Exactly the lines from the opening of the records through the line containing "(** * Signatures *)" should be copied, with both included.

> _Stored items_
+ + + + +
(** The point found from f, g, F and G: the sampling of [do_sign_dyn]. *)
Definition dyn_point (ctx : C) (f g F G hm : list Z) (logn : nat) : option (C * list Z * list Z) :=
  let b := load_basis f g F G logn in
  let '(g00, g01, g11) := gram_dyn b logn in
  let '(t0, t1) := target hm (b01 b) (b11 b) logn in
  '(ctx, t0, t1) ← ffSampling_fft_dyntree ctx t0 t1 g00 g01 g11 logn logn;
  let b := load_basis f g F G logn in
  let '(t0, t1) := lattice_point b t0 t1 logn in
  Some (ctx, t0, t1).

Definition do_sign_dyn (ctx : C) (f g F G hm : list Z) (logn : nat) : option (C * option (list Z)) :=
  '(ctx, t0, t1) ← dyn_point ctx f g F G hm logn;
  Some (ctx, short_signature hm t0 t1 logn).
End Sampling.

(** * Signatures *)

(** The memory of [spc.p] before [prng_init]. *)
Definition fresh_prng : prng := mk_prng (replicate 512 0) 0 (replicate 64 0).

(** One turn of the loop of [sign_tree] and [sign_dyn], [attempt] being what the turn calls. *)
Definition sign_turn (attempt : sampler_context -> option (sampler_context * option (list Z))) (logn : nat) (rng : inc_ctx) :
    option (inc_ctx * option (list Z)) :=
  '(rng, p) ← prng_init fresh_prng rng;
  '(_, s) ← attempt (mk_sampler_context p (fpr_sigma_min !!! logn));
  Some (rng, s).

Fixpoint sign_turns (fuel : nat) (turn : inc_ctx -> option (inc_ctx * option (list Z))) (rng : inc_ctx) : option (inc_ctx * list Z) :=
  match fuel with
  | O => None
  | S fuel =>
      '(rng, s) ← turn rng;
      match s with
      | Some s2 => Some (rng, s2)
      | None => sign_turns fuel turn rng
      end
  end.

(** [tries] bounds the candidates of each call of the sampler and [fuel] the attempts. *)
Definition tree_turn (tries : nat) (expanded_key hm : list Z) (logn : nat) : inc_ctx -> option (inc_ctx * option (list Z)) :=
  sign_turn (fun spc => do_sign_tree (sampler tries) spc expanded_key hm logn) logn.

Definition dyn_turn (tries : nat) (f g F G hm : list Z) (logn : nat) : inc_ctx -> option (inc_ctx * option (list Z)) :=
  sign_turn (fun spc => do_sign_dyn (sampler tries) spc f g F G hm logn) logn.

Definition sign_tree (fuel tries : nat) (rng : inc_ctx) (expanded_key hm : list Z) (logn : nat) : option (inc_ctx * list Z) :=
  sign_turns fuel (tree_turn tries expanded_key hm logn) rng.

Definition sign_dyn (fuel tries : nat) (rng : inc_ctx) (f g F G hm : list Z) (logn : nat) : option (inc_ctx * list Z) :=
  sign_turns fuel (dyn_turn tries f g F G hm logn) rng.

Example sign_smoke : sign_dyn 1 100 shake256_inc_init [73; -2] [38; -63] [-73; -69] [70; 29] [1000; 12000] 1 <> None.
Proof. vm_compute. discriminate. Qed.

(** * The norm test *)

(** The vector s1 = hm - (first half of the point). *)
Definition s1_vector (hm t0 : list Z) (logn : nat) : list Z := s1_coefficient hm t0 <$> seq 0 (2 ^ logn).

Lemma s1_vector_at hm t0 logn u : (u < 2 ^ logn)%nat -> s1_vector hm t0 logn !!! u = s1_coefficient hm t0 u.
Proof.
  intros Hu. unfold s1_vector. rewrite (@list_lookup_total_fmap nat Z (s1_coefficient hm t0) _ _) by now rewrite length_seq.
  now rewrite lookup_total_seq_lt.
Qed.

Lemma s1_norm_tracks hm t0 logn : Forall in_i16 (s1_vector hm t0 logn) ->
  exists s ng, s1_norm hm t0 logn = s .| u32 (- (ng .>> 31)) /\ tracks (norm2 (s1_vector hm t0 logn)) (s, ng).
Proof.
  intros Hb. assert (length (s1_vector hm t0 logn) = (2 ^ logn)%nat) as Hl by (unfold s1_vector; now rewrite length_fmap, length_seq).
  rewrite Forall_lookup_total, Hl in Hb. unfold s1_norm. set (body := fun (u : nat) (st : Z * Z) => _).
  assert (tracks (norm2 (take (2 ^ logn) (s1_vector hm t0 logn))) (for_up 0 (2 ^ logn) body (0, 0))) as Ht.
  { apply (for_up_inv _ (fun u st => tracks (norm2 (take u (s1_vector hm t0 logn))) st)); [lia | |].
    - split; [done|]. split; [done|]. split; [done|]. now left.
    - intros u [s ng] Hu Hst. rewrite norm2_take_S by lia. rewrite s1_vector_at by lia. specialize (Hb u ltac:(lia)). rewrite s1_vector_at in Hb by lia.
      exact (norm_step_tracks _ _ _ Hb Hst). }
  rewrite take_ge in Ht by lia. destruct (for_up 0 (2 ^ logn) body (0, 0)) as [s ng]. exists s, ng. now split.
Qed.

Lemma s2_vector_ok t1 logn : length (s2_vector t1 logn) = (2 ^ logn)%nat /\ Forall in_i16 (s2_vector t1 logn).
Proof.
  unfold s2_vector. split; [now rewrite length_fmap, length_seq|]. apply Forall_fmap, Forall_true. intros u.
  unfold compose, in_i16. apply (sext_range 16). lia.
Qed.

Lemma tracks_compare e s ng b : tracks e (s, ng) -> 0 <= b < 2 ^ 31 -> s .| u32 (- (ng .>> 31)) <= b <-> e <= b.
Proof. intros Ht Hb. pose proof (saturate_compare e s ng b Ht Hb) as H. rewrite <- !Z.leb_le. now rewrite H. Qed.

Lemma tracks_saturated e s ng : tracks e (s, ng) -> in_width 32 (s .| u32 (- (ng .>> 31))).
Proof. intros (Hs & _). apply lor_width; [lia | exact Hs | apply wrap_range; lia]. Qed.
+ + + + +
> _Written solution_
(** The point found from f, g, F and G: the sampling of [do_sign_dyn]. *)
Definition dyn_point (ctx : C) (f g F G hm : list Z) (logn : nat) : option (C * list Z * list Z) :=
  let b := load_basis f g F G logn in
  let '(g00, g01, g11) := gram_dyn b logn in
  let '(t0, t1) := target hm (b01 b) (b11 b) logn in
  '(ctx, t0, t1) ← ffSampling_fft_dyntree ctx t0 t1 g00 g01 g11 logn logn;
  let b := load_basis f g F G logn in
  let '(t0, t1) := lattice_point b t0 t1 logn in
  Some (ctx, t0, t1).

Definition do_sign_dyn (ctx : C) (f g F G hm : list Z) (logn : nat) : option (C * option (list Z)) :=
  '(ctx, t0, t1) ← dyn_point ctx f g F G hm logn;
  Some (ctx, short_signature hm t0 t1 logn).
End Sampling.

(** * Signatures *)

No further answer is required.